LE SOULÈVEMENT DES INDÉPENDANTS DE COULEUR

par Gabriel MOLINA FRANCHOSSI

Pour Granma International en français

IL y eut trois interventions militaires des États-Unis à Cuba, et non pas deux, comme on l’admet parfois. Le contre-amiral M.E. Murphy reconnaît dans The History on Guantanamo Bay, 1494-1964, que « le soulèvement noir de 1912 amena les États-Unis à intervenir de nouveau à Cuba, cette fois par la province d’Oriente ».

Le 20 mai 1912, le Parti indépendant de couleur (PIC) avait organisé un soulèvement armé, plus symbolique que réel, qui servit de prétexte au déclenchement du massacre de plus de 3 000 Cubains, noirs et métis. Les membres du PIC demandaient l’abrogation de la Loi Morua, qui interdisait la légalisation de partis politiques noirs, et étaient engagés aux côtés d’autres secteurs de la société pour la suppression de la discrimination contre les non-Blancs instaurée précisément par l’occupant nord-américain.

Sous le prétexte de protéger leurs citoyens et leurs biens, comme lors de la deuxième intervention de 1906, la dénommé 1e Brigade provisoire fut organisée sous le commandement du colonel Lincoln Karmany, et stationnée dans la baie de Guantanamo. Le quartier général de la base dépêcha plusieurs détachements ayant pour mission d’ « occuper et de défendre les points stratégiques ».

LE FRUIT MÛR

La véritable raison de ces interventions et du blocus qui est actuellement exercé contre notre pays est consignée dans de nombreux documents officiels des États-Unis. John Quincy Adams, secrétaire d’État du président Monroe, parlait en 1823 de « l’inévitable annexion de Cuba », en affirmant que l’Île finirait par tomber entre les mains des États-Unis, que le moment viendrait où il suffirait de tendre la main pour cueillir le fruit mûr…

Le président William Mckinley estima que le fruit était suffisamment mûr en 1898, et décida de lancer la première intervention militaire contre notre pays afin de ravir la victoire à l’Armée de libération de nos « mambises » sur une armée espagnole épuisée par les trois guerres que la métropole avait été contrainte de livrer en trente ans.

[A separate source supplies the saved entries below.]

Lemma sources_comprehension (docs : list Document) :
  forall (srcs : list string) (w : W),
    map source_of docs = map Some srcs ->
    list_comprehension (fun doc => getitem W (metadata doc) "source") docs w
    = (Ok (map PStr srcs), [], w).
Proof.
  induction docs as [|doc docs IH]; intros [|src srcs] w; simpl;
    try discriminate; [reflexivity|].
  intros [= Hsrc Hrest]. unfold bind at 1. unfold getitem at 1.
  unfold source_of in Hsrc.
  destruct (dict_lookup (metadata doc) "source") as [[]|]; try discriminate.
  injection Hsrc as ->. simpl. unfold bind at 1.
  now rewrite (IH srcs w Hrest).
Qed.

(** Every document has a source, or one of them has none. *)
Lemma sources_dec (docs : list Document) :
  (exists srcs, map source_of docs = map Some srcs)
  \/ Exists (fun doc => source_of doc = None) docs.
Proof.
  induction docs as [|doc docs [[srcs IH]|IH]].
  - left. now exists [].
  - destruct (source_of doc) as [src|] eqn:E.
    + left. exists (src :: srcs). simpl. now rewrite E, IH.
    + right. now left.
  - right. now right.
Qed.

Lemma docs_embedding_run (docs : list Document) (srcs : list string) (w : W) :
  map source_of docs = map Some srcs ->
  docs_embedding W create docs w
  = match create "text-embedding-3-small" (map page_content docs) w with
    | (Ok vs, w1) =>
        (Ok (docs_result docs srcs vs),
         [EvCreateIndex "dagster-knowledge" 1536;
          EvGetIndex "dagster-knowledge" "dagster-docs";
          EvEmbed "text-embedding-3-small" (map page_content docs) (Ok vs);
          EvUpsert "dagster-knowledge" "dagster-docs"
                   (py_zip3 (map md5_hex srcs) vs (prepared_metadata docs))],
         w1)
    | (Raise e, w1) =>
        (Raise e,
         [EvCreateIndex "dagster-knowledge" 1536;
          EvGetIndex "dagster-knowledge" "dagster-docs";
          EvEmbed "text-embedding-3-small" (map page_content docs) (Raise e)],
         w1)
    end.
Proof.
  intros Hsrc.
  unfold docs_embedding, bind at 1 2 3.
  unfold pinecone_create_index, pinecone_get_index, emit, bind at 1,
    embeddings_create. simpl.
  destruct (create "text-embedding-3-small" (map page_content docs) w)
    as [[vs|e] w1]; [|reflexivity].
  unfold bind at 1. rewrite (prepare_loop_ok docs srcs [] [] w1 Hsrc).
  unfold bind at 1. unfold index_upsert, emit. simpl.
  unfold bind at 1. rewrite (sources_comprehension docs srcs w1 Hsrc).
  reflexivity.
Qed.
Lemma C9_command_frame_witness :
  (exists r,
      fst (Trivia.schedule "10:30" (configured "09:00")) = Ok tt
      /\ Trivia.config (Trivia.self (snd (Trivia.schedule "10:30" (configured "09:00"))))
         = Some r
      /\ Trivia.database (Trivia.self (snd (Trivia.schedule "10:30" (configured "09:00"))))
         = Some r
      /\ TriviaDB.channel_id r = TriviaDB.channel_id (TriviaDB.mk_row 1 "09:00")
      /\ (Trivia._check_time "10:30" = true -> TriviaDB.schedule r = "10:30")
      /\ Trivia.sent_today (Trivia.self (snd (Trivia.schedule "10:30" (configured "09:00"))))
         = Trivia.sent_today (Trivia.self (configured "09:00"))
      /\ Trivia.sent_date (Trivia.self (snd (Trivia.schedule "10:30" (configured "09:00"))))
         = Trivia.sent_date (Trivia.self (configured "09:00")))
  /\ (exists r,
      fst (Trivia.channel 7 (configured "09:00")) = Ok tt
      /\ Trivia.config (Trivia.self (snd (Trivia.channel 7 (configured "09:00")))) = Some r
      /\ Trivia.database (Trivia.self (snd (Trivia.channel 7 (configured "09:00")))) = Some r
      /\ TriviaDB.schedule r = TriviaDB.schedule (TriviaDB.mk_row 1 "09:00")
      /\ TriviaDB.channel_id r = 7
      /\ Trivia.sent_today (Trivia.self (snd (Trivia.channel 7 (configured "09:00"))))
         = Trivia.sent_today (Trivia.self (configured "09:00"))
      /\ Trivia.sent_date (Trivia.self (snd (Trivia.channel 7 (configured "09:00"))))
         = Trivia.sent_date (Trivia.self (configured "09:00"))).
Proof.
  pose proof (C9_command_frame (configured "09:00") (TriviaDB.mk_row 1 "09:00")
                eq_refl eq_refl) as [H1 H2].
  split; [exact (H1 "10:30") | exact (H2 7)].
Defined.

(** ** Validation in the commands *)

(** [_check_time] returns a [bool], which is never [None]: the commands'
    test [self._check_time(schedule) is None] is false for every text. *)
Lemma validation_never_rejects (sch : string) :
  py_is_None (PyBool (Trivia._check_time sch)) = false.
Proof. reflexivity. Qed.

(** C2, on the code.  [setup] with the malformed schedule [24:00] on an
    unset Config, and [schedule] with [abc] on a set Config, answer with
    the acknowledgement instead of the validation message and write the
    malformed text to the store. *)
Theorem C2_malformed_schedule_written :
  Trivia._check_time "24:00" = false
  /\ Trivia._check_time "abc" = false
  /\ Trivia.setup 5 "24:00" unconfigured
     = (Ok tt,
        Trivia.mk_world
          (Trivia.mk_cog false None (Some (TriviaDB.mk_row 5 "24:00"))
             (Some (TriviaDB.mk_row 5 "24:00")))
          [Respond "Trivia setup"])
  /\ Trivia.schedule "abc" (configured "09:00")
     = (Ok tt,
        Trivia.mk_world
          (Trivia.mk_cog false None (Some (TriviaDB.mk_row 1 "abc"))
             (Some (TriviaDB.mk_row 1 "abc")))
          [Respond "Trivia session scheduled at abc"]).
Proof. repeat split; vm_compute; reflexivity. Qed.

(** ** A clock that ticks every minute on a host in UTC *)

Lemma minute_ticks_app (mk : Z -> env) (a b : nat) :
  forall s,
    minute_ticks mk s (a + b)
    = minute_ticks mk s a ++ minute_ticks mk (s + Z.of_nat a) b.
Proof.
  induction a as [| a IH]; intros s.
  - simpl. now rewrite Z.add_0_r.
  - cbn [minute_ticks Nat.add app]. rewrite IH. do 2 f_equal. f_equal. lia.
Qed.

Lemma minute_ticks_Forall (P : env -> Prop) (mk : Z -> env) (n : nat) :
  forall s,
    (forall x, s <= x < s + Z.of_nat n -> P (mk x)) ->
    Forall P (minute_ticks mk s n).
Proof.
  induction n as [| n IH]; intros s H; cbn [minute_ticks]; constructor.
  - apply H. lia.
  - apply IH. intros x Hx. apply H. lia.
Qed.

(** At minute granularity the comparison of times is the comparison of
    minutes since midnight. *)
Lemma time_ge_minutes (x h m : Z) :
  0 <= h <= 23 -> 0 <= m <= 59 ->
  time_ge (dt_time (datetime_of_minutes x)) (mk_time h m 0 0)
  = (h * 60 + m <=? x mod 1440).
Proof.
  intros Hh Hm. unfold time_ge, time_cmp, datetime_of_minutes.
  cbn [dt_time hour minute second microsecond].
  assert (Ha : 0 <= x mod 1440 < 1440) by (apply Z.mod_pos_bound; lia).
  assert (Hx : x mod 60 = (x mod 1440) mod 60) by (Z.div_mod_to_equations; lia).
  rewrite Hx. set (a := x mod 1440) in *.
  destruct (Z.compare_spec (a / 60) h) as [E | E | E];
    [destruct (Z.compare_spec (a mod 60) m) as [E' | E' | E'] | |];
    cbn; destruct (Z.leb_spec (h * 60 + m) a) as [L | L]; try reflexivity;
    exfalso; Z.div_mod_to_equations; lia.
Qed.

(** On a host in UTC whose clock ticks every minute, with Config set to a
    valid schedule firing at minute [f] of the day: a run that starts at
    minute [s < f] of day [D] and ends before minute [f] of day [D + 1]
    sends exactly once, on the tick at minute [f] of day [D]. *)
Lemma minute_clock_fires_once (id h m D s : Z) (n : nat) (w : Trivia.world)
    (chans : Z -> option channel_t) (fetch : result response)
    (deliver : message -> option exn) (ch : channel_t) (fact : json) :
  let f := (h - 8) mod 24 * 60 + m in
  let mk := env_at 0 chans fetch deliver in
  0 <= h <= 23 -> 0 <= m <= 59 ->
  Trivia.config (Trivia.self w) = Some (TriviaDB.mk_row id (hhmm h m)) ->
  0 <= D <= 2000000 ->
  0 <= s < f ->
  f - s < Z.of_nat n <= 1440 + f - s ->
  pending (Trivia.self w) (mk (D * 1440 + f)) ->
  fetch_succeeds (mk (D * 1440 + f)) fact ->
  delivers (mk (D * 1440 + f)) id ch ->
  (exists w1,
      Trivia.run (minute_ticks mk (D * 1440 + s) (Z.to_nat (f - s))) w = (Ok tt, w1)
      /\ Trivia.trace w1 = Trivia.trace w)
  /\ (exists w3,
      Trivia.run (minute_ticks mk (D * 1440 + s) n) w = (Ok tt, w3)
      /\ Trivia.trace w3 = Trivia.trace w ++ success_events ch fact
      /\ Trivia.sent_date (Trivia.self w3) = Some (epoch_ordinal + D)).
Proof.
  intros f mk Hh Hm Hc HD Hs Hn Hp Hf Hd.
  assert (Hfh : 0 <= (h - 8) mod 24 <= 23) by (Z.div_mod_to_equations; lia).
  assert (Hf' : 0 <= f < 1440) by (subst f; lia).
  set (a := Z.to_nat (f - s)).
  set (b := Nat.min (n - a - 1) (Z.to_nat (1439 - f))).
  set (c := (n - a - 1 - b)%nat).
  assert (En : n = (a + S (b + c))%nat) by (subst a b c; lia).
  assert (Split : minute_ticks mk (D * 1440 + s) n
                  = minute_ticks mk (D * 1440 + s) a
                    ++ mk (D * 1440 + f)
                       :: minute_ticks mk (D * 1440 + f + 1) b
                          ++ minute_ticks mk (D * 1440 + f + 1 + Z.of_nat b) c).
  { rewrite En at 1. rewrite minute_ticks_app. cbn [minute_ticks].
    rewrite minute_ticks_app.
    replace (D * 1440 + s + Z.of_nat a) with (D * 1440 + f) by (subst a; lia).
    reflexivity. }
  assert (Date : forall x, dt_date (today (mk x)) = epoch_ordinal + x / 1440).
  { intros x. subst mk. unfold env_at, datetime_of_minutes. cbn [today dt_date].
    now rewrite Z.add_0_r. }
  assert (Tod : forall x, time_ge (dt_time (utcnow (mk x))) (fire_time h m)
                          = (f <=? x mod 1440)).
  { intros x. subst mk f. unfold env_at, fire_time. cbn [utcnow].
    now apply time_ge_minutes. }
  assert (Day : forall x, D * 1440 <= x < (D + 1) * 1440 -> x / 1440 = D)
    by (intros x Hx; Z.div_mod_to_equations; lia).
  assert (Today_t : dt_date (today (mk (D * 1440 + f))) = epoch_ordinal + D)
    by (rewrite Date, Day by lia; reflexivity).
  destruct (run_fires_once (TriviaDB.mk_row id (hhmm h m)) (fire_time h m) w
              (minute_ticks mk (D * 1440 + s) a) (mk (D * 1440 + f))
              (minute_ticks mk (D * 1440 + f + 1) b)
              (minute_ticks mk (D * 1440 + f + 1 + Z.of_nat b) c) ch fact)
    as (H1 & _ & H3); try assumption.
  - rewrite <- Split. apply minute_ticks_Forall. intros x Hx.
    apply get_schedule_hhmm; try assumption.
    unfold after_min_date, MAXORDINAL. rewrite Date. unfold epoch_ordinal.
    Z.div_mod_to_equations. lia.
  - apply minute_ticks_Forall. intros x Hx. unfold before_fire. rewrite Tod.
    apply Z.leb_gt. subst a. Z.div_mod_to_equations. lia.
  - unfold at_or_after_fire. rewrite Tod. apply Z.leb_le.
    Z.div_mod_to_equations. lia.
  - apply minute_ticks_Forall. intros x Hx. rewrite Today_t, Date, Day; [reflexivity |].
    subst b. lia.
  - apply minute_ticks_Forall. intros x Hx.
    assert (Hc0 : (0 < c)%nat) by lia.
    assert (Hb : Z.of_nat b = 1439 - f) by (subst c b; lia).
    assert (Hx' : (D + 1) * 1440 <= x < (D + 1) * 1440 + f) by (subst c b a; lia).
    split.
    + rewrite Today_t, Date. unfold epoch_ordinal. Z.div_mod_to_equations. lia.
    + unfold before_fire. rewrite Tod. apply Z.leb_gt.
      Z.div_mod_to_equations. lia.
  - split.
    + exact H1.
    + destruct H3 as (w3 & R & T & Sd & _). exists w3.
      rewrite Split. rewrite Sd, Today_t. auto.
Qed.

Dès le début des protestations organisées par les membres du PIC, des partisans de l’occupation et de l’annexion de l’Île comme Knox, secrétaire à la Guerre sous le gouvernement du président William Taft ; Arthur Beaupré, ministre des États-Unis à Cuba, et Frank Steinhart, président de la Havana Central Railroad Co., se mobilisèrent et firent pression pour obtenir l’intervention et protéger leurs intérêts. Le 1er mai, Beaupré proposa à son gouvernement d’envoyer à Cuba un navire chargé de marines.

Quant à Taft, il envoya un ultimatum au gouvernement cubain, menaçant d’intervenir si le mouvement n’était pas rapidement jugulé par le président José Miguel Gomez, qui pour des raisons électorales essayait de venir à bout des protestations par des moyens pacifiques.

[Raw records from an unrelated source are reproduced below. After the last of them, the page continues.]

(** What lines 133-152 do with the loaded document: [Returns None] is
    [return False], [Returns (Some data')] is the document to write. *)
Definition convert_data (data : pyval) : outcome (option pyval) :=
  match data with
  | VDict d =>
      match Dict.get (py "framework") d with
      | None => Returns None
      | Some framework =>
          obind (py_in (py "content") framework) (fun has_content =>
          if negb has_content then Returns None else
          obind (py_in (py "structure") framework) (fun has_structure =>
          if has_structure then Returns None else
          obind (py_getitem framework (py "content")) (fun content =>
          match content, framework with
          | VStr content, VDict fw =>
              let has_xml := has_nested content in
              let has_brackets :=
                Py.has_char (ch "[") content
                && Py.contains (py "]:") content in
              if negb (has_xml || has_brackets) then Returns None
              else
                match parse_xml_to_yaml content with
                | None =>
                    Raises (Exn RecursionError
                                (py "maximum recursion depth exceeded"))
                | Some parsed_structure =>
                    let fw := Dict.set (py "structure") parsed_structure fw in
                    let fw := Dict.set (py "legacy_content") (VStr content) fw in
                    let fw := Dict.del (py "content") fw in
                    Returns (Some (VDict (Dict.set (py "framework") (VDict fw) d)))
                end
          | _, _ => type_error "expected string or bytes-like object"
          end)))
      end
  | _ => Returns None
  end.

(** [convert_framework]: the file afterwards and the result. *)
Definition convert_framework (yaml_file : file) : file * outcome bool :=
  match obind (read yaml_file) safe_load with
  | Raises e => (yaml_file, Raises e)
  | Returns data =>
      match convert_data data with
      | Raises e => (yaml_file, Raises e)
      | Returns None => (yaml_file, Returns false)
      | Returns (Some data') =>
          match write yaml_file (py "---" ++ [NL] ++ dump data') with
          | Returns f => (f, Returns true)
          | Raises e => (yaml_file, Raises e)
          end
      end
  end.

End Script.
End Convert.

(** ** Codecs: [value.encode('utf-8').decode('unicode_escape')] *)

Module Codec.
Local Open Scope N_scope.
(** * HyperlaneRegistration: the per-account claim workflow and its orchestrator

    A shallow embedding of [HyperlaneRegistration/main.py].  The Python code
    is asynchronous and effectful: it talks to a remote service through
    aiohttp, signs with eth_account, logs through loguru and is scheduled by
    asyncio under a semaphore.  Programs are embedded as finite trees of
    effects ([prog]); the trees are run sequentially against an arbitrary
    remote service ([run]) and interleaved by a scheduler ([step]). *)

From Stdlib Require Import String Ascii List ZArith Lia Bool.
From Stdlib Require Import Strings.Byte.
Import ListNotations.
Open Scope string_scope.
Open Scope list_scope.
Open Scope Z_scope.

Set Implicit Arguments.
Set Warnings "-register-all".

(** ** Python values *)

(** What [await response.json()] can yield and what the [json=] argument of a
    request carries.  Objects keep the order of their keys.  Numbers are the
    integers: the code writes the number 10 and only tests what it reads
    for truth, for equality with a string, or by subscripting. *)
Inductive json : Type :=
| JNull
| JBool (b : bool)
| JNum (n : Z)
| JStr (s : string)
| JArr (items : list json)
| JObj (fields : list (string * json)).

(** Instances of Python's [Exception]: the class name and [str(e)]. *)
Record exn : Type := Exn { exn_class : string; exn_str : string }.

Inductive result (A : Type) : Type :=
| Ok (a : A)
| Raised (e : exn).
Arguments Ok {A} a.
Arguments Raised {A} e.

Definition KeyError (k : string) : exn :=
  Exn "KeyError" ("'" ++ k ++ "'")%string.
Definition IndexError (what : string) : exn :=
  Exn "IndexError" (what ++ " index out of range")%string.
Definition TypeError (msg : string) : exn := Exn "TypeError" msg.

Fixpoint assoc (k : string) (fields : list (string * json)) : option json :=
  match fields with
  | [] => None
  | (k', v) :: rest => if String.eqb k k' then Some v else assoc k rest
  end.

(** [v[k]] for a string key [k]. *)
Definition getitem (v : json) (k : string) : result json :=
  match v with
  | JObj fields =>
      match assoc k fields with
      | Some x => Ok x
      | None => Raised (KeyError k)
      end
  | JArr _ => Raised (TypeError "list indices must be integers or slices, not str")
  | JStr _ => Raised (TypeError "string indices must be integers, not 'str'")
  | _ => Raised (TypeError "object is not subscriptable")
  end.

(** [v[0]]. *)
Definition getitem0 (v : json) : result json :=
  match v with
  | JArr (x :: _) => Ok x
  | JArr [] => Raised (IndexError "list")
  | JStr (String c _) => Ok (JStr (String c EmptyString))
  | JStr EmptyString => Raised (IndexError "string")
  | JObj _ => Raised (Exn "KeyError" "0")
  | _ => Raised (TypeError "object is not subscriptable")
  end.

(** Truth value of [v] in an [if]. *)
Definition truthy (v : json) : bool :=
  match v with
  | JNull => false
  | JBool b => b
  | JNum n => negb (n =? 0)
  | JStr s => negb (String.eqb s EmptyString)
  | JArr items => match items with [] => false | _ => true end
  | JObj fields => match fields with [] => false | _ => true end
  end.

(** [v == s] for a string literal [s]. *)
Definition eq_str (v : json) (s : string) : bool :=
  match v with
  | JStr s' => String.eqb s' s
  | _ => false
  end.

(** ** bytes.hex() *)

(** [signature.hex()]: two lower-case digits a byte and no prefix, which is
    what the [0x] that [check_eligible] puts in front of it expects. *)

Definition hex_digit (n : N) : ascii :=
  match n with
  | 0%N => "0" | 1%N => "1" | 2%N => "2" | 3%N => "3"
  | 4%N => "4" | 5%N => "5" | 6%N => "6" | 7%N => "7"
  | 8%N => "8" | 9%N => "9" | 10%N => "a" | 11%N => "b"
  | 12%N => "c" | 13%N => "d" | 14%N => "e" | _ => "f"
  end%char.

Fixpoint hex (bs : list byte) : string :=
  match bs with
  | [] => EmptyString
  | b :: rest =>
      let n := Byte.to_N b in
      String (hex_digit (N.div n 16)) (String (hex_digit (N.modulo n 16)) (hex rest))
  end.

(** ** Effects *)

Inductive level : Type := INFO | SUCCESS | ERROR.

(** The replacement fields of an f-string. *)
Inductive piece : Type :=
| Lit (s : string)
| FInt (n : Z)
| FVal (v : json).

Inductive method : Type := GET | POST.

(** [aiohttp.ClientSession(headers=...)]. *)
Record ClientSession : Type := { headers : list (string * string) }.

(** One call of [client.get] or [client.post]. *)
Record request : Type := {
  req_method : method;
  req_session : ClientSession;
  req_url : string;
  req_params : list (string * string);
  req_json : option json;
  req_proxy : option string
}.

(** [aiohttp.ClientResponse], reduced to what [await response.json()] does
    with it: the decoded body, or the exception raised while reading it. *)
Record ClientResponse : Type := { response_json_ : result json }.

Inductive event : Type :=
| EHttp (r : request)
| ESign (full_message : json) (private_key : string)
| ELog (lvl : level) (msg : list piece)
| ESleep (seconds : Z)
| EAcquire
| ERelease.
Local Open Scope string_scope.
Local Open Scope list_scope.
Local Open Scope Z_scope.

(** ** Python strings and bytes

    A Python [str] is a sequence of Unicode code points, a [bytes]
    object a sequence of octets; both are lists of integers here. *)

Abbreviation str := (list Z) (only parsing).
Abbreviation bytes := (list Z) (only parsing).

(** A string literal of the source (ASCII) as a Python [str]. *)
Definition lit (s : string) : str :=
  map (fun a => Z.of_N (N_of_ascii a)) (list_ascii_of_string s).

(** [s.rstrip(chars)]: drop the longest suffix made of characters of
    [chars]. *)
Fixpoint rstrip (chars s : str) : str :=
  match s with
  | [] => []
  | c :: s' =>
      match rstrip chars s' with
      | [] => if bool_decide (c ∈ chars) then [] else [c]
      | r => c :: r
      end
  end.

(** [s.startswith(p)] *)
Fixpoint startswith (p s : str) : bool :=
  match p, s with
  | [], _ => true
  | a :: p', b :: s' => (a =? b) && startswith p' s'
  | _ :: _, [] => false
  end.

(** ** The standard library's codecs used by the module *)

(** Python exceptions the module raises, catches or lets through. *)
Inductive exn :=
| ClientError (code : string)          (* botocore.exceptions.ClientError *)
| CloudifyClientError                  (* cloudify_rest_client.exceptions *)
| NonRecoverableError (msg : str)      (* cloudify.exceptions *)
| WaiterError (reason : string)        (* botocore.exceptions.WaiterError *)
| TypeError (msg : str)
| KeyError (key : string)
| AttributeError (attr : string)
| ValueError (msg : str)
| UnicodeEncodeError
| OtherError (name : string).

Face à ces menaces, Gomez répondit qu’il avait pris « toutes les mesures qui s’imposaient pour mettre un terme au soulèvement » et qu’il ne jugeait « pas nécessaire une intervention ».

Cependant, la brigade du colonel Lincoln Karmany, composée de 69 officiers et de 2 008 effectifs, fut rassemblée à Norfolk, en Virginie, tout comme le 1er Régiment formé de 29 officiers et de 756 hommes, sous le commandement du colonel George Barnet, qui embarqua le 23 mai à bord de l’USS Prairie et de l’USS Paducah, et arriva à Guantanamo 5 jours plus tard, le 28 mai. Ils y resteraient jusqu’au mois d’août.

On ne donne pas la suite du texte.